What are these spots on my Tomato plants?

There has been a lot of discussion about a return to a traditional weather pattern this year.  I'm certainly pleased that October is looking like the busiest sales month this year, that means the season follows our plan and that means we have stock available when we need it. Happier retailers and less waste for us.

The return to traditional seasonality however reminds me of growing problems we have almost forgotten. This week I'm particularly thinking of Black Spots on Tomatoes.  With the dry and relatively warm, early seasons we have experienced over an extended period we have rarely seen any sign of Black Spots with yellow margins on Tomato leaves for the best part of 10 years.  They have made a return this year.

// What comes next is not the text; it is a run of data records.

(* ===== verification/Buddy.v ===== *)
(** * rallocator: buddy ranges

    Models [Buddy] of [src/crates/rallocator/src/buddy.rs]: free blocks of every power-of-two size, a cache of three
    and a tree of the rest per size, which merge with their buddies when they are given back and are
    split when a smaller block is taken. *)

From S2P Require Import Prelude ByteSpan Llrb Pagemap.

Record Entry : Type := mkEntry { cache : list Z; root : Z }.
Record Buddy : Type := mkBuddy { b_entries : list Entry; empty_above : nat }.

(** [iter().position(|value| value == x)]. *)
Definition position (x : Z) (l : list Z) : option nat := fst <$> list_find (fun v => v = x) l.

(** [1usize << bits]. *)
Definition size_of (bits : nat) : Z := Z.shiftl 1 (Z.of_nat bits).

Definition set_entry (bits : nat) (e : Entry) (b : Buddy) : Buddy := mkBuddy (<[bits := e]> (b_entries b)) (empty_above b).

(** The loop of [take] that exchanges the smallest block of the tree with the cache. *)
Fixpoint swap_cache (slots : list Z) (address : Z) : list Z * Z :=
  match slots with
  | [] => ([], address)
  | slot :: slots =>
      if (address =? 0) || (address <? slot)
      then let '(slots, a) := swap_cache slots slot in (address :: slots, a)
      else let '(slots, a) := swap_cache slots address in (slot :: slots, a)
  end.

Section buddy.
Context `{Nodes M} (MIN MAX : nat) (debug : bool).

Definition buddy_new : Buddy := mkBuddy (replicate MAX (mkEntry [0; 0; 0] 0)) MIN.

(** Takes the buddy of a block out of its entry. *)
Definition take_out (s : M) (e : Entry) (sibling : Z) (cached : option nat) : result (M * Entry) :=
  match cached with
  | Some i => let? (s, (r, a)) := smallest MAX_DEPTH s (root e) in Ok (s, mkEntry (<[i := a]> (cache e)) r)
  | None => let? (s, r) := tree_remove MAX_DEPTH s (root e) sibling in Ok (s, mkEntry (cache e) r)
  end.
Lemma driver_stops_witness : exists w r w', world_run stop_events (new_tokio 100) = Ok w /\ closing w = 1%nat
  /\ world_run (replicate 1 EClose ++ replicate r EDriver) w = Ok w' /\ driver w' = DGone.
Proof.
  let r := eval vm_compute in (world_run stop_events (new_tokio 100)) in match r with Ok ?w => exists w; destruct (driver_stops 100 stop_events w) as (n & w' & H1 & H2 & H3) end.
  - unfold instant_max, NANOS_PER_SEC. lia.
  - vm_compute. reflexivity.
  - vm_compute. reflexivity.
  - reflexivity.
  - intros i f Hi. cbn in Hi. by rewrite lookup_nil in Hi.
  - exists n, w'. split; [vm_compute; reflexivity|]. split; [reflexivity|]. split; [exact H2|exact H3].
Defined.
Lemma cancel_all ks : NoDup ks -> exists es w, world_run es (merger_new (M := M)) = Ok w /\ Forall (fun cl => c_pc cl = CDropped) (calls w)
  /\ forall k, k ∈ ks <-> is_Some (entries w !! k).
Proof.
  intros Hnd. induction Hnd as [|k ks Hk _ (es & w & Hrun & Hall & Hdom)].
  - exists [], merger_new. split; [done|]. split; [constructor|]. intros k. cbn. rewrite lookup_empty. split; [by intros ?%not_elem_of_nil|by intros []].
  - destruct (cancel_one w k) as (w' & Hrun' & He & Hc); [apply eq_None_not_Some; by rewrite <- Hdom|]. exists (es ++ cancelled_call k w), w'. split_and!.
    + clear - Hrun Hrun'. revert Hrun. generalize (merger_new (K := K) (M := M)). induction es as [|e es IH]; cbn; intros w0 Hrun; [by injection Hrun as ->|].
      destruct (world_step e w0); [by apply IH|done|done].
    + rewrite Hc. apply Forall_app. split; [done|by constructor].
    + intros k'. rewrite He, elem_of_cons, lookup_insert_is_Some', Hdom. naive_solver.
Qed.

(** ** The properties *)

(** C24. The merger implements one flight per key: no interleaving of calls, polls, completions,
    panics and cancellations panics, and every state it reaches is one the specification reaches by
    moves that stand for events of the run.  In particular a call that comes while its key has
    members joins them, one member leads at a time, and every returned result was computed by the
    initializer of some call. *)
Theorem merger_refines_single_flight es :
  world_run es (merger_new (M := M)) <> Panic /\ forall w, world_run es merger_new = Ok w ->
    exists ms, spec_run ms spec_new = Some (abs w) /\ Forall (fun m => exists e, e ∈ es /\ explains e m) ms
    /\ forall i r, callers (abs w) !! i = Some (Returned r) -> exists j p, EInit j p ∈ es /\ caught p = Some r.
Proof.
  destruct (run_good _ es merger_inv_new) as [Hr|(w' & Hr & Hw & ms & Hms & Hex)]; rewrite Hr; [done|]. split; [done|]. intros w [= <-].
  rewrite abs_new in Hms. exists ms. split; [done|]. split; [done|]. intros i r Hi.
  destruct (sourced_callers _ _ (sourced_run [] ms _ _ sourced_new Hms) i r Hi) as [j Hj].
  rewrite Forall_forall in Hex. destruct (Hex _ Hj) as (e & He & p & -> & Hp). by exists j, p.
Qed.
Lemma unlink_next_ok l p p' B : segment (slots l) p B None -> NoDup (entry_index <$> B) ->
  exists l', unlink_next l p' (entry_index <$> head B) = Ok l' /\ segment (slots l') p' B None /\ same_but l l' (entry_index <$> B)
    /\ first l' = first l /\ last l' = (if decide (B = []) then p' else last l).
Proof.
  intros Hs Hnd. destruct B as [|b B]; cbn; [eexists; split; [done|]; by split_and!|].
  cbn in Hs. destruct Hs as [Hb HB]. unfold write, slot_at. rewrite Hb. eexists. split; [done|]. cbn. pose proof (lookup_lt_Some _ _ _ Hb) as Hlt.
  cbn in Hnd. apply NoDup_cons in Hnd as [Hni Hnd]. split_and!; try done.
  - by rewrite list_lookup_insert_eq.
  - apply segment_frame; [|done]. intros e He Heq. apply Hni. rewrite <- Heq. by apply list_elem_of_fmap_2.
  - split; cbn; [| |by rewrite length_insert|done|done].
    + intros j Hj. rewrite list_lookup_insert_ne; [done|]. intros <-. apply Hj. by left.
    + intros j. unfold gens. cbn. destruct (decide (j = entry_index b)) as [->|]; [|by rewrite list_lookup_insert_ne]. by rewrite list_lookup_insert_eq, Hb.
Qed.

Lemma remove_ok l A k v B fs : models l (A ++ (k, v) :: B) fs -> exists l', remove l k = Ok (l', Some v) /\ models l' (A ++ B) (index k :: fs) /\ forall j, gens l' j = gens l j.
Proof.
  intros Hm. pose proof (models_nodup _ _ _ Hm) as Hnd. pose proof (entries_apart _ _ _ Hm A (k, v) B eq_refl) as Hap. destruct Hm as [Hs H1 H2 Hf Hp Hl].
  apply NoDup_app in Hnd as (Hnd & Hd & Hndf). rewrite fmap_app, fmap_cons in Hnd. pose proof Hnd as Hnd0. apply NoDup_app in Hnd as (HndA & HdA & Hnd). apply NoDup_cons in Hnd as [Hkb HndB].
  rewrite segment_app in Hs. cbn in Hs. destruct Hs as (HA & Hk & HB).
  assert (Hpn : from_option (Some ∘ entry_index) None (list.last A) = entry_index <$> list.last A /\ from_option (Some ∘ entry_index) None (head B) = entry_index <$> head B) by (by destruct (list.last A), (head B)).
  destruct Hpn as [Hpn1 Hpn2]. rewrite Hpn1, Hpn2 in Hk. unfold entry_index at 1 in Hk. cbn in Hk.
  unfold remove. rewrite Hk. cbn [generation s_value previous next]. rewrite Z.eqb_refl, bool_decide_false by done. cbn [negb orb].
  destruct (unlink_previous_ok l A _ (entry_index <$> head B) HA HndA) as (l1 & -> & HA1 & Hsb1 & Hf1 & Hl1).
  assert (HB1 : segment (slots l1) (Some (entry_index (k, v))) B None).
  { eapply segment_ext; [|exact HB]. intros e He. apply (sb_slots _ _ _ Hsb1). intros Hin. apply (HdA (entry_index e)); [done|]. right. by apply list_elem_of_fmap_2. }
  destruct (unlink_next_ok l1 _ (entry_index <$> list.last A) B HB1 HndB) as (l2 & -> & HB2 & Hsb2 & Hf2 & Hl2).
  assert (HkA : index k ∉ entry_index <$> A) by (intros Hin; apply (HdA (index k)); [done|by left]).
  assert (Hk2 : slots l2 !! index k = Some (mkSlot (Some v) (entry_index <$> list.last A) (entry_index <$> head B) (k_generation k))) by (rewrite (sb_slots _ _ _ Hsb2), (sb_slots _ _ _ Hsb1); done).
  pose proof (lookup_lt_Some _ _ _ Hk2) as Hlt.
  unfold slot_at. rewrite Hk2. cbn [s_value generation]. rewrite (sb_len _ _ _ Hsb2), (sb_len _ _ _ Hsb1), Hl, length_app. cbn [length]. rewrite Nat.add_succ_r.
  eexists. split; [done|]. split; [split; cbn [slots first last free len]|].
  - apply segment_frame; [exact Hap|]. rewrite segment_app. assert (HA2 : segment (slots l2) None A (entry_index <$> head B)).
    { eapply segment_ext; [|exact HA1]. intros e He. apply (sb_slots _ _ _ Hsb2). intros Hin. apply (HdA (entry_index e)); [by apply list_elem_of_fmap_2|by right]. }
    rewrite Hpn1, Hpn2. done.
  - rewrite Hf2, Hf1. destruct (decide (A = [])) as [HA0|HA0]; [by subst A|]. rewrite H1. by destruct A.
  - rewrite Hl2, Hl1. destruct (decide (B = [])) as [HB0|HB0]; [subst B; by rewrite app_nil_r|]. rewrite H2. destruct B as [|b B]; [done|]. rewrite !last_app. rewrite last_cons_cons. by destruct (list.last (b :: B)) eqn:E; [|apply last_None in E].
  - cbn. split; [done|]. eexists. rewrite list_lookup_insert_eq by done. split; [done|]. split; [done|]. cbn. rewrite (sb_free _ _ _ Hsb2), (sb_free _ _ _ Hsb1).
    assert (Hnf : forall f, f ∈ fs -> f ∉ (entry_index <$> A) ++ index k :: (entry_index <$> B)).
    { intros f Hin Hin'. apply (Hd f); [|done]. rewrite fmap_app. exact Hin'. }
    apply free_frame; [intros Hin; apply (Hnf _ Hin); apply elem_of_app; right; by left|]. eapply free_ext; [|exact Hf]. intros f Hin. apply Hnf in Hin. apply not_elem_of_app in Hin as [Hin1 Hin2].
    apply not_elem_of_cons in Hin2 as [_ Hin2]. by rewrite (sb_slots _ _ _ Hsb2), (sb_slots _ _ _ Hsb1).
  - rewrite length_insert, (sb_length _ _ _ Hsb2), (sb_length _ _ _ Hsb1), <- Hp, !fmap_app, fmap_cons, <- !app_assoc. cbn. apply Permutation_app_head. symmetry. apply Permutation_middle.
  - by rewrite length_app.
  - intros j. rewrite <- (sb_gens _ _ _ Hsb1), <- (sb_gens _ _ _ Hsb2). unfold gens. cbn [slots]. destruct (decide (j = index k)) as [->|]; [|by rewrite list_lookup_insert_ne]. by rewrite list_lookup_insert_eq, Hk2.
Qed.

(** ** The specification: a sequence of values under unique keys *)
Inductive Op : Type := OPush (v : T) | OGet (k : Key) | OSet (k : Key) (v : T) | ORemove (k : Key) | ORemoveIf (i : nat) (p : T -> bool) | OPop | OLen.
Inductive Reply : Type := RKey (k : Key) | RValue (o : option T) | RDone | RLen (n : nat).
(* ===== verification/AsyncMutex.v ===== *)
(** * [performables]: the asynchronous mutex and its queue of waiters

    [src/crates/performables/src/sync/mutex.rs] (the [Async] strategy) and [wait_queue.rs].  The
    lock is a byte with a [LOCKED] and a [WAITERS] bit; a call that finds it taken registers a
    waker, enters the queue and tries once more; an unlock that sees [WAITERS] wakes the first
    waiter; a waiter that is dropped after it was woken passes the wake-up on.

    Any number of calls run as one machine.  Its steps are the operations other threads can see:
    one operation on the lock byte, on the poison flag, on a waiter's flag or waker.  What happens
    inside a section of the queue lock and touches only what that lock guards (the queue, the
    [queued] and [position] fields, [has_waiters]) belongs to the step before the section's next
    visible operation.  The orderings of the atomics are not modelled. *)
From S2P Require Import Prelude SlotList.
Open Scope Z_scope.

Definition LOCKED : Z := 1.
Definition WAITERS : Z := 2.

Definition Waker : Type := Z.

(** ** [wait_queue.rs]: a waiter

    [position] is [None] for [usize::MAX], which is no index of a vector. *)
Record Waiter : Type := mkWaiter { active : bool; queued : bool; position : option nat; w_waker : option Waker }.
Lemma comb_step_ok w own q cust log i c : inv_at w own q cust log -> calls w !! i = Some c -> claim i (pc c) = Some (Comb i) -> fine log (call_step i c w).
Proof.
  intros Hinv Hi Hcl. destruct (owner_stage _ _ _ _ _ _ _ Hinv Hi Hcl) as (-> & cur & rest & -> & Hst). unfold call_step.
  destruct (inv_node _ _ _ _ _ cur Hinv (stage_busy _ _ _ _ _ Hst)) as (cc & n & Hc & Hn & _ & _).
  assert (Hnx : nx (calls w) cur = next n) by (unfold nx; by rewrite Hc, Hn). destruct (v_chain _ _ _ _ _ Hinv) as [Hlink _]. rewrite Hnx in Hlink.
  destruct (pc c) as [| | | | | | | | | | | | | | | |x|x|x v|x|x|x|x|x s|? []|? []| | |] eqn:Hpc; try done; pose proof Hst as Hst'; destruct Hst' as [-> Hst'].
  - unfold prefetch. rewrite (with_node_eq cur w cc n) by done. eapply fine_same, comb_move; rewrite ?Hpc; try done.
  - destruct (invoke_ok _ _ _ _ _ i c cur Hinv Hi Hpc) as (w' & cust' & -> & Hinv'). by eapply fine_same.
  - unfold invoke_end. destruct (act cur v) as [[v' r]|] eqn:Ha; [|by exists cur, v]. destruct (combining_run_ok _ _ _ _ _ i c cur v v' r Hinv Hi Hpc Ha) as (w' & cust' & -> & Hinv'). by eapply fine_app.
  - unfold load_next. rewrite (with_node_eq cur w cc n) by done. destruct (next n) as [s|] eqn:Hnext; eapply fine_same; [|eapply comb_move; rewrite ?Hpc; done].
    destruct rest as [|b rest]; [done|]. destruct Hlink as [[_ ?]|[Hb [= <-]]]; [done|]. assert (Hw : w = set_last (list.last (s :: rest)) w).
    { rewrite <- (last_cons_cons cur s rest), <- (v_last _ _ _ _ _ Hinv). by destruct w. }
    rewrite Hw. eapply pop_ok; try done; [by left|left; by exists s, rest].
  - unfold close_queue. rewrite (v_last _ _ _ _ _ Hinv). case_decide as Hl.
    + assert (rest = []) as ->. { destruct rest as [|b rest]; [done|]. pose proof (v_nodup _ _ _ _ _ Hinv) as [Hnot _]%NoDup_cons. exfalso. apply Hnot. apply last_Some_elem_of. by rewrite last_cons_cons in Hl. }
      eapply fine_same, pop_ok; try done; [by right|by right].
    + eapply fine_same, comb_move; rewrite ?Hpc; try done. intros cur' rest' [= <- <-] [_ Hr]. split_and!; [done|done|]. intros ->. by apply Hl.
  - unfold stalled. rewrite (with_node_eq cur w cc n) by done. eapply fine_same, comb_move; rewrite ?Hpc; try done; [by destruct (next n)|by destruct (next n)|]. intros cur' rest' [= <- <-] Hs. destruct (next n) as [s|]; [|done].
    destruct Hst' as [Hr Hne]. destruct rest as [|b rest]; [done|]. destruct Hlink as [[_ ?]|[Hb [= <-]]]; [done|]. split_and!; [done|done|]. by exists s.
  - unfold successor. rewrite (with_node_eq cur w cc n) by done. destruct Hst' as (Hr & s & Hh & Hs). destruct rest as [|b rest]; [done|]. injection Hh as ->. destruct Hlink as [[Hs' _]|[_ Hnext]]; [congruence|]. rewrite Hnext.
    eapply fine_same, comb_move; rewrite ?Hpc; try done. intros cur' rest' [= <- <-] _. by split_and!.
  - destruct (grant_ok _ _ _ _ _ i c cur s Hinv Hi Hpc) as (w' & own' & q' & cust' & -> & Hinv'). by eapply fine_same.
Qed.

Lemma call_step_ok w own q cust log i c : inv_at w own q cust log -> calls w !! i = Some c -> fine log (call_step i c w).
Proof.
  intros Hinv Hi. destruct (wait_pc (pc c)) eqn:Hw; [by eapply wait_step_ok|]. destruct (decide (claim i (pc c) = Some (Comb i))) as [Hcl|Hcl]; [by eapply comb_step_ok|].
  unfold call_step. destruct (pc c) as [| | |v|r| | | |p| | | | | | |s| | | | | | | | |cur t|j t| | |] eqn:Hpc; try done.
  - eapply fine_same, quiet_ok; [done|done|]. rewrite Hpc. by destruct (last w).
  - unfold with_try. destruct (flag w) eqn:Hf; eapply fine_same; [|by eapply try_ok]. rewrite set_flag_same by done. eapply quiet_ok; [done|done|]. by rewrite Hpc.
  - by eapply fine_same, fast_start_ok.
  - unfold fast_run. destruct (act i v) as [[v' r]|] eqn:Ha; [|by exists i, v]. by eapply fine_app, fast_run_ok.
  - by eapply fine_same, fast_end_ok.
  - destruct (attach_ok _ _ _ _ _ i c Hinv Hi Hpc) as (w' & cust' & -> & Hinv'). by eapply fine_same.
  - destruct (v_calls _ _ _ _ _ Hinv _ _ Hi) as [_ Hp]. rewrite Hpc in Hp. unfold spin. destruct (flag w) eqn:Hf; eapply fine_same.
    + rewrite set_flag_same by done. eapply quiet_ok; [done|done|]. by rewrite Hpc.
    + rewrite (go_calls _ _ _ c) by done. eapply become_ok; try done; [left; split; [done|by eapply flag_free]|by left].
  - eapply fine_same, quiet_ok; [done|done|]. rewrite Hpc. by destruct (flag w).
  - destruct (link_ok _ _ _ _ _ i c p Hinv Hi Hpc) as (w' & cust' & -> & Hinv'). by eapply fine_same.
  - by eapply check_step_ok.
  - by eapply fine_same, loop_ok.
  - destruct (complete_ok _ _ _ _ _ i c cur t Hinv Hi Hpc) as (w' & cust' & -> & Hinv'). by eapply fine_same.
  - by eapply fine_same, notify_ok.
  - by eapply fine_same, combining_release_ok.
  - destruct (combining_finish_ok _ _ _ _ _ i c Hinv Hi Hpc) as (w' & cust' & -> & Hinv'). by eapply fine_same.
Qed.

Lemma combining_step_ok e w log : inv w log -> fine log (world_step e w).
Proof.
  intros (own & q & cust & Hinv). destruct e as [|i|i]; cbn [world_step].
  - by eapply fine_same, call_ok_new.
  - destruct (calls w !! i) as [c|] eqn:Hi; [by eapply call_step_ok|done].
  - by eapply fine_same, wake_one_ok.
Qed.

Lemma combining_world_run_ok es : forall w log, inv w log -> fine log (world_run es w).
Proof.
  induction es as [|e es IH]; intros w log Hinv; cbn [world_run]; [by exists log|]. pose proof (combining_step_ok e w log Hinv) as Hs.
  destruct (world_step e w) as [w'| |]; cbn in Hs |- *; [|done|done]. destruct Hs as (log1 & Hinv1 & Hp1). specialize (IH w' log1 Hinv1).
  destruct (world_run es w') as [w2| |]; [|done|done]. destruct IH as (log2 & Hinv2 & Hp2). exists log2. split; [done|by etrans].
Qed.

Lemma combining_inv_new : inv (combining_new v0) [].
Proof.
  exists Free, [], (fun _ => CNone). split; cbn; try done; [constructor|by intros i; split; [intros ?%not_elem_of_nil|]|by intros i; split; [|apply not_elem_of_nil]|constructor].
Qed.

(** *** Progress *)
Definition sleeps (o : option Node) : bool := match o with Some n => bool_decide (status n = SLEEPING) | None => false end.

(** What a call has left to do; an action that has not been completed counts for the call that will. *)
Definition left_pc (sl : bool) (p : Pc) : nat :=
  match p with
  | KStart => 199 | KTry => 198 | KAttach => 197 | KLink _ => 156 | KWait k => 55 + k | KSleep => 54
  | KFutex => if sl then 53 else 51 | KFutexWait => 52 | KAsleep => 51 | KCheck => 45
  | KSpinLoad => 42 | KSpin => 41 | KLoop _ => 41 | KPrefetch _ => 40 | KInvoke _ => 39 | KRun _ _ => 38 | KNext _ => 37
  | KTail _ => 36 | KStalled _ => 35 | KSuccessor _ => 34 | KGrant _ _ => 33
  | KComplete _ (TNext _) => 20 | KComplete _ TRelease => 13 | KComplete _ _ => 12
  | KNotify _ (TNext _) => 51 | KNotify _ TRelease => 12 | KNotify _ (TDone _) => 22 | KNotify _ TEnd => 11
  | KRelease => 2 | KFinish => 1 | KFast => 3 | KFastRun _ => 2 | KFastEnd _ => 1 | KReturned _ => 0
  end.
Definition left_node (o : option Node) : nat := match o with Some n => if decide (status n = DONE) then 0 else 40 | None => 0 end.
Definition left_of (c : Call) : nat := left_pc (sleeps (node c)) (pc c) + left_node (node c).
Definition work (w : World) : nat := sum_list_with left_of (calls w).

Lemma work_call i c c' w : calls w !! i = Some c -> work (set_call i c' w) + left_of c = work w + left_of c'.
Proof. intros Hi. by apply sum_with_insert. Qed.

Lemma work_go i c p w w1 : calls w !! i = Some c -> calls w1 = calls w -> left_pc (sleeps (node c)) p < left_pc (sleeps (node c)) (pc c) -> work (go i p w1) < work w.
Proof.
  intros Hi Hcs Hlt. rewrite (go_calls _ _ _ c) by by rewrite Hcs. pose proof (sum_with_insert left_of (calls w) i c (mkCall p (node c)) Hi) as Hs.
  unfold work. cbn. rewrite Hcs. unfold left_of in *. cbn in *. lia.
Qed.

Lemma left_pc_awake p b : left_pc false p <= left_pc b p.
Proof. destruct p, b; cbn; lia. Qed.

I think we have managed the crops well but the weather conditions have made it more prevalent so we have dumped a few batches of stock, particularly Tiny Tim. In other years Roma has been a concern. Some retail customers have reported outbreaks. I am happy to share responsibility for the first outbreak with a garden centre customer but after that our response is buyer beware. This is a disease that is too common for us to accept every casualty.

So how is it best controlled? When I first started growing Tomatoes all we knew was to spray with Copper.  Kocide, Copper Oxichloride, Copper Curit, Bordeaux mix. These are all preventative fungicides that coat the foliage of the plant to keep the Bacteria out. The effectiveness was was limited at best. In the nursery, cultural controls are most effective. Hy gene is critical, dump any plants showing signs of disease and treat the growing area with chlorine solution. Sporekill is a product we use regularly but dilute house hold disinfectant will do perfectly well. We have found that using Sporekill at very dilute rates we can mix with a Copper fungicide to cleanup an outbreak if we get in early (often hard to do because this disease will spread very rapidly). Growing on benches is also ideal as it limits the ability of the disease to splash about in irrigation water.

The other tip I picked up from Peter Wood (Woodlyn Nursery) be careful with fertilizer. If we use a blended fertilizer with a high Nitrogen ratio the plant cells become very soft and susceptible to disease infestation. Using a balanced Nitrogen (N):Potassium (K) ratio, even a higher Potassium to Nitrogen ratio is good. This toughens up the cell walls and keeps the bacteria out. We use a blended liquid fertilizer: Campbell's Diamond White, it works remarkably well.

Anyway, hopefully from now on the weather will warm up and the problem becomes less acute. Ha Ha, I've just read the weather forecast! Keep warm, good luck at the Cup.